- Material to process
______________________________

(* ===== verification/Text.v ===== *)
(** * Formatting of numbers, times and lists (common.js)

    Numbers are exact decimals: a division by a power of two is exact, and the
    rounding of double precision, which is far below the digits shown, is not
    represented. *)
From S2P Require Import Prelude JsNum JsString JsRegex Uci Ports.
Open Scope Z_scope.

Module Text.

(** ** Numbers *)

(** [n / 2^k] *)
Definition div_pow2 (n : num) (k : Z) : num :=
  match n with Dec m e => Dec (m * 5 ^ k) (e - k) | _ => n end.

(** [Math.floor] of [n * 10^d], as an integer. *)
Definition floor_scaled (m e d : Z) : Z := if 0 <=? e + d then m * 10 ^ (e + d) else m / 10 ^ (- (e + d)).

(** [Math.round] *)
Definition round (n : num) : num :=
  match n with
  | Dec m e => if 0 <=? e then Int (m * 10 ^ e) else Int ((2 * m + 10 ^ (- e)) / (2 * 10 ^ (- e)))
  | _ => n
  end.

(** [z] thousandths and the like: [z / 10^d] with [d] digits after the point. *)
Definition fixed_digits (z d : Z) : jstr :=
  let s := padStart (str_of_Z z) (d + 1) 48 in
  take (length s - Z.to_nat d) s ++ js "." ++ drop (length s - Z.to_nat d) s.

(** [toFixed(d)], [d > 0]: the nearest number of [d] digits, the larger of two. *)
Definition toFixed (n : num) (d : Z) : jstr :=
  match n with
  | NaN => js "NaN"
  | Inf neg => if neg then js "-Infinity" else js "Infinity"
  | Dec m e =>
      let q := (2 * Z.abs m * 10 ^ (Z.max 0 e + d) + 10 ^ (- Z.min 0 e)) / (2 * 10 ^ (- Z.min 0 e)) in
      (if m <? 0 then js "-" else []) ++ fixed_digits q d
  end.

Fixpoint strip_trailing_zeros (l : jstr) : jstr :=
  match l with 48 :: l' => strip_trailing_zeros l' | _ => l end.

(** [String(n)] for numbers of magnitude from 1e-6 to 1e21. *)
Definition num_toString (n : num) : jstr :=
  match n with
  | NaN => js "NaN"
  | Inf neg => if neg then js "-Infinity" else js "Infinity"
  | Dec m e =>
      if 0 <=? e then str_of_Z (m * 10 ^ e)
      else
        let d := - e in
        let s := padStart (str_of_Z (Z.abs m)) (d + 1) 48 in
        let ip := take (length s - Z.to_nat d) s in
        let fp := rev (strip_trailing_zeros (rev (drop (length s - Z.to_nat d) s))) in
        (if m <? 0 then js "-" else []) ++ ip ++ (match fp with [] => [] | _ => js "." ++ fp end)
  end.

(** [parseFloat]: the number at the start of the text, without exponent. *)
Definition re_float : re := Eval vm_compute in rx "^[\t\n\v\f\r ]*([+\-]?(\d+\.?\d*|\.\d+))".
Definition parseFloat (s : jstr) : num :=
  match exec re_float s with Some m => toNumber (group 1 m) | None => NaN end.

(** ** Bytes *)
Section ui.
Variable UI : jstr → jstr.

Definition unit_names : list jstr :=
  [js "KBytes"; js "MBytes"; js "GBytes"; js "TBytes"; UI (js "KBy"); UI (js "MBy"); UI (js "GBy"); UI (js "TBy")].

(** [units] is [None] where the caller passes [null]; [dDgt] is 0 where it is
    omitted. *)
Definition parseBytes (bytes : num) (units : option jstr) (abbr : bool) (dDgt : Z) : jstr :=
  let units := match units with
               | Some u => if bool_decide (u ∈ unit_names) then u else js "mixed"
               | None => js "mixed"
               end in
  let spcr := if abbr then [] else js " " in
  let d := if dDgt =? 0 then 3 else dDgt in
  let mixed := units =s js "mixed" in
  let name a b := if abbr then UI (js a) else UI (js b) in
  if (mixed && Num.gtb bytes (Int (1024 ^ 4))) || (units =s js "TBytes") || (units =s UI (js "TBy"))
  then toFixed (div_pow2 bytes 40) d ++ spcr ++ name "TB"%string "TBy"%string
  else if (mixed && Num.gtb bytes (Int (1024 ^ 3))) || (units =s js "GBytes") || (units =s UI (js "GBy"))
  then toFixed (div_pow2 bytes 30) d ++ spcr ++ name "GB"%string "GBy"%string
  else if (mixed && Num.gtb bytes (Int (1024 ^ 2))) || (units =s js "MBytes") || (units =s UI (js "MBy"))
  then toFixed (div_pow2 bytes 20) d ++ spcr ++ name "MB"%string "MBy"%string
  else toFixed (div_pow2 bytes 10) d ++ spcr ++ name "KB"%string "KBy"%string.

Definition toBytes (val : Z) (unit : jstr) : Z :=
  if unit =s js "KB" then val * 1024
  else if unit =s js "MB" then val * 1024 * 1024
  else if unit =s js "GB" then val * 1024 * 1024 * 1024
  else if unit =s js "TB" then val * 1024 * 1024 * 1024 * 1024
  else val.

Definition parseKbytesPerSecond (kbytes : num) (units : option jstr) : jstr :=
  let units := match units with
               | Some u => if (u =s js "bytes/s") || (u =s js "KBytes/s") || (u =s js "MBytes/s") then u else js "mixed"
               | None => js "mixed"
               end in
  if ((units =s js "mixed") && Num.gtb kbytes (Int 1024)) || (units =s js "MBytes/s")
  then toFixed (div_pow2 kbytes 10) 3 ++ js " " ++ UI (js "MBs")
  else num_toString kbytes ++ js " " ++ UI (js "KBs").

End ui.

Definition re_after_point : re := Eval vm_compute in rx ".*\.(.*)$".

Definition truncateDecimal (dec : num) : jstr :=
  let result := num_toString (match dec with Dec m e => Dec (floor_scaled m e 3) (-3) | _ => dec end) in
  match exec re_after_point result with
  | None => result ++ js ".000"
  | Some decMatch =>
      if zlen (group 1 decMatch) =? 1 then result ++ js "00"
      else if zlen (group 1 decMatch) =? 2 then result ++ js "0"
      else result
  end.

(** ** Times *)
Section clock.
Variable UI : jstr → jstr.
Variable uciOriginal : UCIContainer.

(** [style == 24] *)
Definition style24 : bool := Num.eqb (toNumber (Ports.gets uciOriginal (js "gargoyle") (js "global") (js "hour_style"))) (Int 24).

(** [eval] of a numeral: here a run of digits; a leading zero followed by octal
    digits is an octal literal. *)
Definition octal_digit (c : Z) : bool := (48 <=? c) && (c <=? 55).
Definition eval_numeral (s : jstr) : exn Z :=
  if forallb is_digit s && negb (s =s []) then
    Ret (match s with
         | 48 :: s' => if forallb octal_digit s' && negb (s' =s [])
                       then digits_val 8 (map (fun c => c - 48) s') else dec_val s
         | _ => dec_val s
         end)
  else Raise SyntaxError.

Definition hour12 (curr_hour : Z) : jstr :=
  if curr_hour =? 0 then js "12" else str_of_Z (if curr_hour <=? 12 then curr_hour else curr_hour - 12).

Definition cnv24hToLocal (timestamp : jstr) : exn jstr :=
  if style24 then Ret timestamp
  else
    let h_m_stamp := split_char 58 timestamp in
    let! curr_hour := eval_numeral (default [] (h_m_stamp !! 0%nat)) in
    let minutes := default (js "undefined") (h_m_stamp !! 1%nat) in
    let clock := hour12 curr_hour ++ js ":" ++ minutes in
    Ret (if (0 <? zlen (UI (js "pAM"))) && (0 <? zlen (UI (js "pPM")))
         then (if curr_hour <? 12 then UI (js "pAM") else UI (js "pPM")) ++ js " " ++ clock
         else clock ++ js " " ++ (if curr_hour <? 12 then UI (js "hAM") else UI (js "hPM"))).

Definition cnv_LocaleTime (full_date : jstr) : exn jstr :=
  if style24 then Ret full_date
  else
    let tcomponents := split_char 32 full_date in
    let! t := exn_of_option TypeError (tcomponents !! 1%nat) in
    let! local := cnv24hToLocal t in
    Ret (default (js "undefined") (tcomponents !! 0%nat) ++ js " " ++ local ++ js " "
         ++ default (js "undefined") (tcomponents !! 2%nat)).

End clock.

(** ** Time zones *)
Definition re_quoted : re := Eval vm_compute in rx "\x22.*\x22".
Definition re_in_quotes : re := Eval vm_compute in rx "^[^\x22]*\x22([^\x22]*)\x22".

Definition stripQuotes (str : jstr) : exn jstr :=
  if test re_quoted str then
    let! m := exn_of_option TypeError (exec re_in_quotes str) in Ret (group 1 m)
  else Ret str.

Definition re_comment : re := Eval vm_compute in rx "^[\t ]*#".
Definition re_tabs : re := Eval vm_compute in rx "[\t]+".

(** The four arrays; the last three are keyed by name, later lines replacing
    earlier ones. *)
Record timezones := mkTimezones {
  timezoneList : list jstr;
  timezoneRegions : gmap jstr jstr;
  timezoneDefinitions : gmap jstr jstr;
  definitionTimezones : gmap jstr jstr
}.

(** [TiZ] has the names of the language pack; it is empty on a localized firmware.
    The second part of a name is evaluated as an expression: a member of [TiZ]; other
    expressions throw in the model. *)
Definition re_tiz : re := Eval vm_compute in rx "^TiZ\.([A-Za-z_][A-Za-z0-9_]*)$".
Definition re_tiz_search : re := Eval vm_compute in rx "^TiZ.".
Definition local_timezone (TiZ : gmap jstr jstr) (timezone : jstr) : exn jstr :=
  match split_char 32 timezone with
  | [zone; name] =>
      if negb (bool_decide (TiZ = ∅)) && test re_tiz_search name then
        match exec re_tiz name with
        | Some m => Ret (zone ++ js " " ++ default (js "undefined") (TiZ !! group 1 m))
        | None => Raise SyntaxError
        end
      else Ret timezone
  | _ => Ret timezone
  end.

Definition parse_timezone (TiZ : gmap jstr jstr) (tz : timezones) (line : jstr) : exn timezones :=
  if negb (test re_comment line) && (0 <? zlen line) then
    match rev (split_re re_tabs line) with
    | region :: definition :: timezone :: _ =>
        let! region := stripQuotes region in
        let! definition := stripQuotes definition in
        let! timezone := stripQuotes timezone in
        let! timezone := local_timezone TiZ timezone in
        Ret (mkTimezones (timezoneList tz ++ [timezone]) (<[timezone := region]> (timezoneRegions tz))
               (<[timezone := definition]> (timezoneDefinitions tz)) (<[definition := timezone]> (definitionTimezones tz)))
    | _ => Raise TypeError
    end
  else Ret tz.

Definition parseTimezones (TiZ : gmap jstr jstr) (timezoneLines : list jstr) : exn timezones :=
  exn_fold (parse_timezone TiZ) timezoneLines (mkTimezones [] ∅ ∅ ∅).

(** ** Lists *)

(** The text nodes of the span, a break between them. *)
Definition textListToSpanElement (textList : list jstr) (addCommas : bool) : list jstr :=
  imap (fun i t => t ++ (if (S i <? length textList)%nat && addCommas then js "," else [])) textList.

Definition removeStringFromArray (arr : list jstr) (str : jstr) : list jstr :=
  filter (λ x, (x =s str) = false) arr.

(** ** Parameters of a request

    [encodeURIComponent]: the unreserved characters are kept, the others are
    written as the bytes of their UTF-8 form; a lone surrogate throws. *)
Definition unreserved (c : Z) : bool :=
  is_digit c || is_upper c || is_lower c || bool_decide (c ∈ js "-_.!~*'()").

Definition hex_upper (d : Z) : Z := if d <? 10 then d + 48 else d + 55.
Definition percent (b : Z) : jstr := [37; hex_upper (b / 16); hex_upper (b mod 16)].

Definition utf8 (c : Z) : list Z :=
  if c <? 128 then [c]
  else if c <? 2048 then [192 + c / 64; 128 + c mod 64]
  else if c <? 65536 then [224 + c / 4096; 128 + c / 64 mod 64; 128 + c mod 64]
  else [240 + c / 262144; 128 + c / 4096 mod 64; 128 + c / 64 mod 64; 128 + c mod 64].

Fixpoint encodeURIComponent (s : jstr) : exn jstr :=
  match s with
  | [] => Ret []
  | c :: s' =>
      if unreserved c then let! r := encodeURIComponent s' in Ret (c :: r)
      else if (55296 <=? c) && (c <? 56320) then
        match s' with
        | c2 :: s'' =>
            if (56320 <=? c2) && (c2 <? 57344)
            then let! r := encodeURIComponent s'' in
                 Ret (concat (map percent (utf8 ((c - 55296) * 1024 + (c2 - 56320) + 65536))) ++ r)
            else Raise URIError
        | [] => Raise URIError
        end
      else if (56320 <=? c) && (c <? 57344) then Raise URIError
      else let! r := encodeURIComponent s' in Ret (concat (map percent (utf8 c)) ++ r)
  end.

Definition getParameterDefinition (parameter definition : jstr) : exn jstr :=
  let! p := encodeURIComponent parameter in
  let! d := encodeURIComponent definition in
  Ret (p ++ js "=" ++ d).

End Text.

______________________________

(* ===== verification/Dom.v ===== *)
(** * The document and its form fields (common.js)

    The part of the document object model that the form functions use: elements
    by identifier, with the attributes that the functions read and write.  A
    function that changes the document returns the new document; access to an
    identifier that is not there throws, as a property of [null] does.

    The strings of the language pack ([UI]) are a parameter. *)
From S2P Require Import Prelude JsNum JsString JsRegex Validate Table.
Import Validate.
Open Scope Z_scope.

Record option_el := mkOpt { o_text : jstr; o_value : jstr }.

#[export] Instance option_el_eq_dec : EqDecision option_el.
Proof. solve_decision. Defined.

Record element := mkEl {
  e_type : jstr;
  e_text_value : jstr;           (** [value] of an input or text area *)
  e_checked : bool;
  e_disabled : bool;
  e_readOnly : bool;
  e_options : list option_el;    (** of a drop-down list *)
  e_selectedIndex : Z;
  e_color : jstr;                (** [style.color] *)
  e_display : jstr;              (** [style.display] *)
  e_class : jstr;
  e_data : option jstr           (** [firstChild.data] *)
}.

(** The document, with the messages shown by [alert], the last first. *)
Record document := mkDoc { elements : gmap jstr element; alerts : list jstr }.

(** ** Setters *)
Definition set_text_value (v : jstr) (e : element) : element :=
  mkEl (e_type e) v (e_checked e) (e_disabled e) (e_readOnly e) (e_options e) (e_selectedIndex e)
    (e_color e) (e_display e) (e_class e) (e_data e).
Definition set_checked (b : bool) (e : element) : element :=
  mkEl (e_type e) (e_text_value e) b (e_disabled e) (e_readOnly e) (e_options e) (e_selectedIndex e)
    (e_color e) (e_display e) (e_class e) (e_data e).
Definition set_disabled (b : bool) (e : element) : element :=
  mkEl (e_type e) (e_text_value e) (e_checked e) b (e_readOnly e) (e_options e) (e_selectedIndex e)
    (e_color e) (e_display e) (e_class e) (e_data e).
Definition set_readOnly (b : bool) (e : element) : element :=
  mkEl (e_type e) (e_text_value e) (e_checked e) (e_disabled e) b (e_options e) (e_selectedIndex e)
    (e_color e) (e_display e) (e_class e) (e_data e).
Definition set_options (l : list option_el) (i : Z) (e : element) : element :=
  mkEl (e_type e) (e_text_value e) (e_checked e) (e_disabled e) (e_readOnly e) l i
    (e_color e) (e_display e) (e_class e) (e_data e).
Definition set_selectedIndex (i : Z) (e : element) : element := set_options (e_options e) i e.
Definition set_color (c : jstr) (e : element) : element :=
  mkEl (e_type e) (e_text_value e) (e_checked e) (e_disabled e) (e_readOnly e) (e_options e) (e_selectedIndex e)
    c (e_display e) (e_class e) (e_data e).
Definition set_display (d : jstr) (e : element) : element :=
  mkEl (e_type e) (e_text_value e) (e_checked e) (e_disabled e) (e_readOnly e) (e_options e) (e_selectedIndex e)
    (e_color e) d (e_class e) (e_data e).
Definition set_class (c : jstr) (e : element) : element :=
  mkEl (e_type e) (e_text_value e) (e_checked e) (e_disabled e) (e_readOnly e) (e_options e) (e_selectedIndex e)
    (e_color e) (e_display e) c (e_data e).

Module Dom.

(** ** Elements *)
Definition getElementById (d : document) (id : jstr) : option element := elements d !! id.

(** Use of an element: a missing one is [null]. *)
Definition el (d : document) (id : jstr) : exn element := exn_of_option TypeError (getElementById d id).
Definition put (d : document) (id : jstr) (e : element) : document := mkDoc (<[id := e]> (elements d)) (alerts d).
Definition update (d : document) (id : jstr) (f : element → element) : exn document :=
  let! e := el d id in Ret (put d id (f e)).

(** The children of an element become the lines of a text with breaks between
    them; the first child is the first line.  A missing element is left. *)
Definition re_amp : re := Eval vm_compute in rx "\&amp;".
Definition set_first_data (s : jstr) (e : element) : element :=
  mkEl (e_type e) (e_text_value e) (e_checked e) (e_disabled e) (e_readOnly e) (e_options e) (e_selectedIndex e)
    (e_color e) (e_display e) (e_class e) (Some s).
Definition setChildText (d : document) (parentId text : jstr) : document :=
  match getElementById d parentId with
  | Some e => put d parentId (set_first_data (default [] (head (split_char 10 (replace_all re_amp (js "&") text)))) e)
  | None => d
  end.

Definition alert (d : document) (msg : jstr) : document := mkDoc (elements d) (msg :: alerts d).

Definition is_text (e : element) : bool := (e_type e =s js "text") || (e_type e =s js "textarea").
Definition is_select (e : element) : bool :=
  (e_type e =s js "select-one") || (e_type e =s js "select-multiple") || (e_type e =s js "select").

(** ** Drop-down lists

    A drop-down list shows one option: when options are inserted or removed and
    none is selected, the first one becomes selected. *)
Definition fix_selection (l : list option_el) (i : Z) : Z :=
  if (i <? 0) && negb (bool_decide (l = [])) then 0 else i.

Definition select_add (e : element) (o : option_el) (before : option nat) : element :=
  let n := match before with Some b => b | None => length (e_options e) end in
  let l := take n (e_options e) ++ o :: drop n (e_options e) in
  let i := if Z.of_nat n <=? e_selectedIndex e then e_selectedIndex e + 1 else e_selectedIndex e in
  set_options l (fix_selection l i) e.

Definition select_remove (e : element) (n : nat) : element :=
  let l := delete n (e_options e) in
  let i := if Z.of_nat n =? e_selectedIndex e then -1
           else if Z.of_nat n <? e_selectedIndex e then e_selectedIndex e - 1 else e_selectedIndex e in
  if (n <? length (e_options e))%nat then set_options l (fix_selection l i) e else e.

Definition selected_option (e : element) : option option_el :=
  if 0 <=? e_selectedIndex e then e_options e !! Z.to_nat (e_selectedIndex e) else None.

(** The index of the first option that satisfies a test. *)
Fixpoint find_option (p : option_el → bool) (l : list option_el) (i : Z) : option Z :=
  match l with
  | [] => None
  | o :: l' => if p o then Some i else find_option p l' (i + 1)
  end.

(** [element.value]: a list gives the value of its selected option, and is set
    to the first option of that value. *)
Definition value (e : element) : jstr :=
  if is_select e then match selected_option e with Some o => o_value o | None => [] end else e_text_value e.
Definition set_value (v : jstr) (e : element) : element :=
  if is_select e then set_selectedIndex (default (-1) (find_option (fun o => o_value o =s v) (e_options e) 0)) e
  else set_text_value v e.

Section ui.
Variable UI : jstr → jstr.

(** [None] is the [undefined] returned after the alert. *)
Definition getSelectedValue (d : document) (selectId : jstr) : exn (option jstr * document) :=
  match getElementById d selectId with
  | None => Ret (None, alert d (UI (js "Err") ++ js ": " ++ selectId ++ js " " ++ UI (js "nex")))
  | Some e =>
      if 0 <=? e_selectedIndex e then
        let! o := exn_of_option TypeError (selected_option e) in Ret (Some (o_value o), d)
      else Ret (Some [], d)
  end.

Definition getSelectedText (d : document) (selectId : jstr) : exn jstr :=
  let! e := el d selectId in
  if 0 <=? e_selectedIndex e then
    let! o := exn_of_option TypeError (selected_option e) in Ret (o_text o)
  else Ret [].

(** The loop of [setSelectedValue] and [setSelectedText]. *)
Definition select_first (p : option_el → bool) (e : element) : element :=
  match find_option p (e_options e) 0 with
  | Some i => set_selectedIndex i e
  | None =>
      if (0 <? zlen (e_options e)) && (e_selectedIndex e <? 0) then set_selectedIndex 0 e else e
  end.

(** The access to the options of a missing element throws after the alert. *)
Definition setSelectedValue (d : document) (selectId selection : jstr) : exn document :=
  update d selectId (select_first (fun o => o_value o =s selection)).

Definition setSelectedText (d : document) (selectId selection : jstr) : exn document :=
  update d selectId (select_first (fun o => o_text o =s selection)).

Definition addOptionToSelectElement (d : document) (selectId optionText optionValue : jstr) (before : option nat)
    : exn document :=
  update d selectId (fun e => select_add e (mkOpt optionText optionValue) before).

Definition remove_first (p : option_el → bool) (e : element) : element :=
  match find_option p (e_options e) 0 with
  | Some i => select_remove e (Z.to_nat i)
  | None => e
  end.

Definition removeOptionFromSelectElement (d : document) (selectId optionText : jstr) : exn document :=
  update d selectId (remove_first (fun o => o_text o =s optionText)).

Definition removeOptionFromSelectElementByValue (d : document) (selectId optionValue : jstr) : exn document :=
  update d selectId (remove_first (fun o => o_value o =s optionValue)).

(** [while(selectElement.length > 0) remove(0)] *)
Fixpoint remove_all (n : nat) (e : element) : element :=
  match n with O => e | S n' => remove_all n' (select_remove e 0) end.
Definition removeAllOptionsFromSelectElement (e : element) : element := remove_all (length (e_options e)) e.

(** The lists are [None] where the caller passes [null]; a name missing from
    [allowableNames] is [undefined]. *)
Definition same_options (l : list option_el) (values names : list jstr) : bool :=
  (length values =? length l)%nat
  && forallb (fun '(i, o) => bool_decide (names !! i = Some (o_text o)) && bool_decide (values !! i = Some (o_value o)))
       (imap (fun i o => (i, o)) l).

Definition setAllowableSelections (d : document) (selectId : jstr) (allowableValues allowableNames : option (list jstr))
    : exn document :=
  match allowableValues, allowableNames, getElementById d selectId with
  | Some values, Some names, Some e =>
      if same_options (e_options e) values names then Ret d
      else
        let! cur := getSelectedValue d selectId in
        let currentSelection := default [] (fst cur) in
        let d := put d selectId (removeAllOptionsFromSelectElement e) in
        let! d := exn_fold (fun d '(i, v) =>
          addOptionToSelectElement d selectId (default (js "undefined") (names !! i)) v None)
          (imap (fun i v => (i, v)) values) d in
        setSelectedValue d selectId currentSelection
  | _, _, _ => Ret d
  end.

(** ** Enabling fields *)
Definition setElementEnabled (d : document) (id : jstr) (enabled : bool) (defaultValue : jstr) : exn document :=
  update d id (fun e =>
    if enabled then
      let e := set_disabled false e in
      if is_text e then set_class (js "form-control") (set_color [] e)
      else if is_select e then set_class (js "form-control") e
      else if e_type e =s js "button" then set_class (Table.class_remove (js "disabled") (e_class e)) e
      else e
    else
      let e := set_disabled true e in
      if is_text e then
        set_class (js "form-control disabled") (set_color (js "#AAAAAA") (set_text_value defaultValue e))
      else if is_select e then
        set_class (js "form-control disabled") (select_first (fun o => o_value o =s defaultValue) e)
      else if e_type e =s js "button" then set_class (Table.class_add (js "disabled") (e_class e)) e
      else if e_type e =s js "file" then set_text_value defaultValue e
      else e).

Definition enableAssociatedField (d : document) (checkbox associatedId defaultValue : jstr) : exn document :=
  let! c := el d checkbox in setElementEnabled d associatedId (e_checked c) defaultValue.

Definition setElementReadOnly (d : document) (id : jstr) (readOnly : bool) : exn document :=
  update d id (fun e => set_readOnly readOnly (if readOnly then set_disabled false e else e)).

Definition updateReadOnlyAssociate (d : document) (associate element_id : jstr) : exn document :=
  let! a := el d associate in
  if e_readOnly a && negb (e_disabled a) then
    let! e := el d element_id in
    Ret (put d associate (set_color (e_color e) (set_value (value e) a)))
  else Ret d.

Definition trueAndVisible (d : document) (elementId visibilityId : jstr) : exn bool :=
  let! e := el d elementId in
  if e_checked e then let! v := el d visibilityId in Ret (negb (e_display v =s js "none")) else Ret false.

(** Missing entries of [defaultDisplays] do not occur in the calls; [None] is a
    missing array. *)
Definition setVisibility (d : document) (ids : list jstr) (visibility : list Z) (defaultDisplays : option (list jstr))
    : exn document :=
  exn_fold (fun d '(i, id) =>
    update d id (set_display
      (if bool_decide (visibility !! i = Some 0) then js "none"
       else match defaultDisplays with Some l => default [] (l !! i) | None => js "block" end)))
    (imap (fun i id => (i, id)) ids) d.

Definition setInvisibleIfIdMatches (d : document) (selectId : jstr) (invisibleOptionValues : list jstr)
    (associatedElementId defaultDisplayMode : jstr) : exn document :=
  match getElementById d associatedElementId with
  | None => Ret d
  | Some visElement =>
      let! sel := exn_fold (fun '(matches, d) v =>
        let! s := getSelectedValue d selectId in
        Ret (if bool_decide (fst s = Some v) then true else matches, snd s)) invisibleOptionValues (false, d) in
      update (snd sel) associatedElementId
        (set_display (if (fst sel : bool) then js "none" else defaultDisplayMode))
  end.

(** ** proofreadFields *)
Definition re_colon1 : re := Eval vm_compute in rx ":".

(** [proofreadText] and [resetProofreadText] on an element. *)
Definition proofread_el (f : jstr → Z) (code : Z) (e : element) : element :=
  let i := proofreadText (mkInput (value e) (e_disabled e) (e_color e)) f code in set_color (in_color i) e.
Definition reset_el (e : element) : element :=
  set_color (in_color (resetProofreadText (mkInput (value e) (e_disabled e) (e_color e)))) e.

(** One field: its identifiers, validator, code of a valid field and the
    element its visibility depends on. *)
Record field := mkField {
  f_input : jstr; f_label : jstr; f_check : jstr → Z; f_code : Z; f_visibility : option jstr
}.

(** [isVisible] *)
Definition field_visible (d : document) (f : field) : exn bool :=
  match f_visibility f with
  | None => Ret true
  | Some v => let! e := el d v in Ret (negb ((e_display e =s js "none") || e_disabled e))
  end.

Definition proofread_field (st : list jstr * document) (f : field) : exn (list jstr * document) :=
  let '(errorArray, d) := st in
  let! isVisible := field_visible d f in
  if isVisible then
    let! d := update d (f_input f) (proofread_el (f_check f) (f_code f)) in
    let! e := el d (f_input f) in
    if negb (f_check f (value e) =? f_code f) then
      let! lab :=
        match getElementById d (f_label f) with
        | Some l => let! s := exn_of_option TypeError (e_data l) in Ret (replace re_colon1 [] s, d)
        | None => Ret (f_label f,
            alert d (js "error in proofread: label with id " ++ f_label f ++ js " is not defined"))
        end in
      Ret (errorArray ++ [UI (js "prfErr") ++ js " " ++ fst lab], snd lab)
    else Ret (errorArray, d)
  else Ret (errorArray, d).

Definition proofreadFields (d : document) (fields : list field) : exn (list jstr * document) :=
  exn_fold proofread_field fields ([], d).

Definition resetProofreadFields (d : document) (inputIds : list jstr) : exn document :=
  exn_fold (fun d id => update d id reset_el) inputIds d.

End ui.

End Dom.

______________________________

- Work item
Please go through the data above and copy each line containing the word "dDgt".

- Answer space
(** [units] is [None] where the caller passes [null]; [dDgt] is 0 where it is
Definition parseBytes (bytes : num) (units : option jstr) (abbr : bool) (dDgt : Z) : jstr :=
  let d := if dDgt =? 0 then 3 else dDgt in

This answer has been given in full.